### Data section
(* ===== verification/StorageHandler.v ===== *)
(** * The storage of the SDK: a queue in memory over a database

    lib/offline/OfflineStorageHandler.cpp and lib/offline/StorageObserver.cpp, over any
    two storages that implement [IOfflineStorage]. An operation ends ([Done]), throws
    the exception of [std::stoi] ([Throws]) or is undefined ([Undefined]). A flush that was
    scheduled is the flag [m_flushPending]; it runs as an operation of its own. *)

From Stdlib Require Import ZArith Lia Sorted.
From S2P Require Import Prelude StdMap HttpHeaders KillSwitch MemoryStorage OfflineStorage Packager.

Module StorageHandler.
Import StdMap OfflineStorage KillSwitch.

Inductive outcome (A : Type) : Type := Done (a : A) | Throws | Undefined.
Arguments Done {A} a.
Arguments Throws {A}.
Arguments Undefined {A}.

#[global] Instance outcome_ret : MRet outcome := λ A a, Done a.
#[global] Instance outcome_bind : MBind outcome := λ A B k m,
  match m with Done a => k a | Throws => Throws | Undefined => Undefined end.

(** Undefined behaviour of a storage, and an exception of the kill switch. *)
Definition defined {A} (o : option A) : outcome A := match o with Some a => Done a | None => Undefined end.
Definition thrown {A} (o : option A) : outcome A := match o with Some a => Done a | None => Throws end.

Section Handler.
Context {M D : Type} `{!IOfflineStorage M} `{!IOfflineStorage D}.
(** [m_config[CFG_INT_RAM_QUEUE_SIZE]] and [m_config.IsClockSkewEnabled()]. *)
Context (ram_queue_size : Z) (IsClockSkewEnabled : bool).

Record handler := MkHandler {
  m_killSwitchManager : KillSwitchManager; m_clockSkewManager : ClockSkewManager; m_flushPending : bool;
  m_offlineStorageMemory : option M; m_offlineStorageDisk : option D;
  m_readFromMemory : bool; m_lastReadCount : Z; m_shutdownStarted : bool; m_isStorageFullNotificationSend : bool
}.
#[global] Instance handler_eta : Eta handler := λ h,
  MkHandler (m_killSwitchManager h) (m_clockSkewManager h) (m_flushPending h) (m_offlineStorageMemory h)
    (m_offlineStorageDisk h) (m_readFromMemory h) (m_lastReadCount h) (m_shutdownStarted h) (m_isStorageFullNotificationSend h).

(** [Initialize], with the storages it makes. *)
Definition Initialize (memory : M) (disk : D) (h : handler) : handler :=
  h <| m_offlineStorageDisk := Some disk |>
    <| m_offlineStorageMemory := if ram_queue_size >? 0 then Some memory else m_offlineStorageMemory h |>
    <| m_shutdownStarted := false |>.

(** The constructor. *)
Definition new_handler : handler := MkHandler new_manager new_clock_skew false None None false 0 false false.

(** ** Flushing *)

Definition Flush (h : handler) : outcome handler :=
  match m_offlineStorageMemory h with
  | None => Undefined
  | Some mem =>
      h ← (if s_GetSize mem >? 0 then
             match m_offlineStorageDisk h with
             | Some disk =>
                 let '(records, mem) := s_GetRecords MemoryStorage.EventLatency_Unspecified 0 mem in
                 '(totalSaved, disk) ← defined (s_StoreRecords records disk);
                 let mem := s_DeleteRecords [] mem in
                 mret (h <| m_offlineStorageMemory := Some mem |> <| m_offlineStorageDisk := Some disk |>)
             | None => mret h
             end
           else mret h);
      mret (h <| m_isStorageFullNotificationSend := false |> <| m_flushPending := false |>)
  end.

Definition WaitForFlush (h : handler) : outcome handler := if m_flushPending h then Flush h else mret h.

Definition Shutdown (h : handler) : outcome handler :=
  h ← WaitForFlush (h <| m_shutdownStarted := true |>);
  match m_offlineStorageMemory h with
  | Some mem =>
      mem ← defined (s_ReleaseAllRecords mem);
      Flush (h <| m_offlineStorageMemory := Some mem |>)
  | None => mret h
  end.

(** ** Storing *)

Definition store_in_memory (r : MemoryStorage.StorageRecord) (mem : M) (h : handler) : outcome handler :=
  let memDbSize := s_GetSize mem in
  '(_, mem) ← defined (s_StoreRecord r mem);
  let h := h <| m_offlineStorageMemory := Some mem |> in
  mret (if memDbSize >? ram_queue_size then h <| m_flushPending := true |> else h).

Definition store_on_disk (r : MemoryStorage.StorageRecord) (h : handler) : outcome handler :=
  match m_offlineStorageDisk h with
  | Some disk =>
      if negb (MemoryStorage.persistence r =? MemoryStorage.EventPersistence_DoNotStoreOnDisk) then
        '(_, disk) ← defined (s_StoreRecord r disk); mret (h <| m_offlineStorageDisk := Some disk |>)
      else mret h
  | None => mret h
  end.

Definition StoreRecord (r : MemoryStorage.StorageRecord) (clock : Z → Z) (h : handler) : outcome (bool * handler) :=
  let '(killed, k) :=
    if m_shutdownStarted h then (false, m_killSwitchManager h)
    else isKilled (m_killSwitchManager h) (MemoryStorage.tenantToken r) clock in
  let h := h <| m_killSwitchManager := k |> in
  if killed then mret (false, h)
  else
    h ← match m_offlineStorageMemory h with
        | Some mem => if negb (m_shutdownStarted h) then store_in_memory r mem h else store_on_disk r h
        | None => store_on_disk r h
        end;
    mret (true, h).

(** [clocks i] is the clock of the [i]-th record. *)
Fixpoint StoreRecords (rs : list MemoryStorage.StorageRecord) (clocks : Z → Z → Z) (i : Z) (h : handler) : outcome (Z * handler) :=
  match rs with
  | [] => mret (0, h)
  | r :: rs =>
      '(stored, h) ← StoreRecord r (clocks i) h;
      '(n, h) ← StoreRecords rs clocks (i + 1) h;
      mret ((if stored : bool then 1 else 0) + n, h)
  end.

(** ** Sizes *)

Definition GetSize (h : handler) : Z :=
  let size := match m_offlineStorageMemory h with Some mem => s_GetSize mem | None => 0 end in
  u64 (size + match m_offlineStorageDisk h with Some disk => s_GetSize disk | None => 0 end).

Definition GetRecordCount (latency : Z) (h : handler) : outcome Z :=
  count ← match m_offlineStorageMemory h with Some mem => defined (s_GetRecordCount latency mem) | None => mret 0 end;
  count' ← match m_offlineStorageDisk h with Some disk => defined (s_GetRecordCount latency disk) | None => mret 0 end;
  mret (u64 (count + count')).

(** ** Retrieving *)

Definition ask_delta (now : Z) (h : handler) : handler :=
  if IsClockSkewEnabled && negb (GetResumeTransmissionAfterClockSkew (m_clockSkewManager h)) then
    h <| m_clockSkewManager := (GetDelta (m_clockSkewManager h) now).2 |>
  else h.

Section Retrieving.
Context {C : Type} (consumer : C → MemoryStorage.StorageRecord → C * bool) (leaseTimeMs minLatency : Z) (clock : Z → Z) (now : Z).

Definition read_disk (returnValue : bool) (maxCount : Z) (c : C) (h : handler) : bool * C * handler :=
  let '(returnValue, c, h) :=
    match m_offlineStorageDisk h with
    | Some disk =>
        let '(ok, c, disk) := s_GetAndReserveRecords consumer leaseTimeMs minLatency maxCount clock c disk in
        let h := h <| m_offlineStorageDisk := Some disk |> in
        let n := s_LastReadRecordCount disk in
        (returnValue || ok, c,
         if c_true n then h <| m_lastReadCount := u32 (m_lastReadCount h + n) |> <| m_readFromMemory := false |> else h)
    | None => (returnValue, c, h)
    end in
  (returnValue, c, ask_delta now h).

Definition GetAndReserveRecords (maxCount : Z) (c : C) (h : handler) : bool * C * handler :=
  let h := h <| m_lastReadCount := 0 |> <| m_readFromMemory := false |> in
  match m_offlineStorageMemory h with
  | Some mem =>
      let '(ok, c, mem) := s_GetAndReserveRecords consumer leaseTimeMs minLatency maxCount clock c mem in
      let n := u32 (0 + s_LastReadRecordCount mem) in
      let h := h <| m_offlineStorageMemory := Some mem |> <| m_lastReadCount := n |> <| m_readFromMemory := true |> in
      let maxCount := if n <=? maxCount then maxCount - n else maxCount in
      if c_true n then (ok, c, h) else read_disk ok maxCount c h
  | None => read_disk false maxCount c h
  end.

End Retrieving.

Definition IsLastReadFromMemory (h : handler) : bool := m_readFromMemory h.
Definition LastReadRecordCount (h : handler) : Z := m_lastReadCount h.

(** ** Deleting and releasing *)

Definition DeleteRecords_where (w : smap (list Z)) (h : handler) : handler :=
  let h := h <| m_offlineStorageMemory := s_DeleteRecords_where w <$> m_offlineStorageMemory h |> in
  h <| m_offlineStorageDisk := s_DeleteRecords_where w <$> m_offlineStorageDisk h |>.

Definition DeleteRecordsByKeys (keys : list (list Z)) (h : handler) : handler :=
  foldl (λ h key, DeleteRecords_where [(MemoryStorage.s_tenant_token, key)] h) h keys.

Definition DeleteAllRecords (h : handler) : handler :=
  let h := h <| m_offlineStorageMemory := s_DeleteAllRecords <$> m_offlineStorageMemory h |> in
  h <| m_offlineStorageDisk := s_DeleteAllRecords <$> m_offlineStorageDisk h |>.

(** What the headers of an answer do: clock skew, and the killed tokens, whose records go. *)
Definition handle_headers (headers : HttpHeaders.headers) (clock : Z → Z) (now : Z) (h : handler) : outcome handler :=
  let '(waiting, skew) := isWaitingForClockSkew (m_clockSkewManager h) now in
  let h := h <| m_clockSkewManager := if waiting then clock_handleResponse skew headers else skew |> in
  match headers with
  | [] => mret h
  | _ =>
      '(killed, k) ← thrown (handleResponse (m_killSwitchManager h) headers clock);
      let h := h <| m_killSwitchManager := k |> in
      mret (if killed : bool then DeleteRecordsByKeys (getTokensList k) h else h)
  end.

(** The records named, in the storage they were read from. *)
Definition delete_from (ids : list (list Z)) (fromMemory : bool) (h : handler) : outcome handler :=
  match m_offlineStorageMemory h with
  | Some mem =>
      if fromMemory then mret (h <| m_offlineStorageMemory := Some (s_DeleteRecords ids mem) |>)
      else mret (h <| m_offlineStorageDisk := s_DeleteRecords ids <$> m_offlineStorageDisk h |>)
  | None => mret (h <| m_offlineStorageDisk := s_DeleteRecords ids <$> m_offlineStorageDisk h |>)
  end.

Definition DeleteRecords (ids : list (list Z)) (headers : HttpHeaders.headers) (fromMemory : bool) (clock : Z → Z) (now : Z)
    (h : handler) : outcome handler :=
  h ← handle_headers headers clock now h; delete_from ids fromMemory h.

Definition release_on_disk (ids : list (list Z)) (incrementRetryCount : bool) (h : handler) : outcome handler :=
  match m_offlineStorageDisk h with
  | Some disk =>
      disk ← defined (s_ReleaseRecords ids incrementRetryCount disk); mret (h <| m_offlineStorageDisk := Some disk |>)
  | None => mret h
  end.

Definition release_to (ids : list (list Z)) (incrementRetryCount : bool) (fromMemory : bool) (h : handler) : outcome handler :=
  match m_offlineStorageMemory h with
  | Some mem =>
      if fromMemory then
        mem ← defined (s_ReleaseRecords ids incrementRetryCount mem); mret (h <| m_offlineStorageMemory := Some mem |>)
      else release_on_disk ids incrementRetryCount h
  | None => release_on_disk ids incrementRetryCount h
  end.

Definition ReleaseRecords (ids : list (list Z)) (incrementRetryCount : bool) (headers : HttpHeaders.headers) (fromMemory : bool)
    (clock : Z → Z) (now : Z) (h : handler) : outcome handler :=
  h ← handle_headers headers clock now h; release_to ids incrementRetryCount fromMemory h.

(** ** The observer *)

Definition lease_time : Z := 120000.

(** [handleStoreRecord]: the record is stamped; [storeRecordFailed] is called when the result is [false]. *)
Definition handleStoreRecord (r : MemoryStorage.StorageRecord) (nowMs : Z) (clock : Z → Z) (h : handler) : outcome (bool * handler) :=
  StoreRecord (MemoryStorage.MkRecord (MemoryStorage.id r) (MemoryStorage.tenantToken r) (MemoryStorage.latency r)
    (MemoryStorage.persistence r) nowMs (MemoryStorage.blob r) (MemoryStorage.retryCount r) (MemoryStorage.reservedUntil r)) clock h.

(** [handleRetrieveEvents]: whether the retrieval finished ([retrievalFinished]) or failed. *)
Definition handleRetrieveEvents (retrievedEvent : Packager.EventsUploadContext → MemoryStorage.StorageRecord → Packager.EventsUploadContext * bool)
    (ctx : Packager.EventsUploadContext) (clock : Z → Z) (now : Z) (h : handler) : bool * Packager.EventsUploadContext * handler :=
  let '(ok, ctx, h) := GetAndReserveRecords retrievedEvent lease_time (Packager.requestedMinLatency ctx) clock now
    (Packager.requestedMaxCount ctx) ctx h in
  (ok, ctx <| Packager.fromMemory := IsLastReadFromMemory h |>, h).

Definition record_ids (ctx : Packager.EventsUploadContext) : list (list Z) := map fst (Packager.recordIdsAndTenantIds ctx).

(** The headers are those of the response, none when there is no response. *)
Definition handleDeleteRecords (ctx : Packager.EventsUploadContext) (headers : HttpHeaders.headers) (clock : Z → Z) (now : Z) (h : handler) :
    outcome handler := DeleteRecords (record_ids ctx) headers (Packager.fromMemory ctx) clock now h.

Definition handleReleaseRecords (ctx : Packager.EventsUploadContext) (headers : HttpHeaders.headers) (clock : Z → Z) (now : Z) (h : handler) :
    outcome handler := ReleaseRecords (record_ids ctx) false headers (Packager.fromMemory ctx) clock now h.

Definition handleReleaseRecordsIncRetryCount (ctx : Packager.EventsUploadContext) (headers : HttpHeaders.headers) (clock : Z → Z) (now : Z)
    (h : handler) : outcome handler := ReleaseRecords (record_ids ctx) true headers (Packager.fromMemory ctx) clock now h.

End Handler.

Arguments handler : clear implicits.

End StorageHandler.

### Assignment
Beginning with the very first line of the material, please return exactly each line down to and including the one with "None => Undefined end.".

### Output for this exercise
(* ===== verification/StorageHandler.v ===== *)
(** * The storage of the SDK: a queue in memory over a database

    lib/offline/OfflineStorageHandler.cpp and lib/offline/StorageObserver.cpp, over any
    two storages that implement [IOfflineStorage]. An operation ends ([Done]), throws
    the exception of [std::stoi] ([Throws]) or is undefined ([Undefined]). A flush that was
    scheduled is the flag [m_flushPending]; it runs as an operation of its own. *)

From Stdlib Require Import ZArith Lia Sorted.
From S2P Require Import Prelude StdMap HttpHeaders KillSwitch MemoryStorage OfflineStorage Packager.

Module StorageHandler.
Import StdMap OfflineStorage KillSwitch.

Inductive outcome (A : Type) : Type := Done (a : A) | Throws | Undefined.
Arguments Done {A} a.
Arguments Throws {A}.
Arguments Undefined {A}.

#[global] Instance outcome_ret : MRet outcome := λ A a, Done a.
#[global] Instance outcome_bind : MBind outcome := λ A B k m,
  match m with Done a => k a | Throws => Throws | Undefined => Undefined end.

(** Undefined behaviour of a storage, and an exception of the kill switch. *)
Definition defined {A} (o : option A) : outcome A := match o with Some a => Done a | None => Undefined end.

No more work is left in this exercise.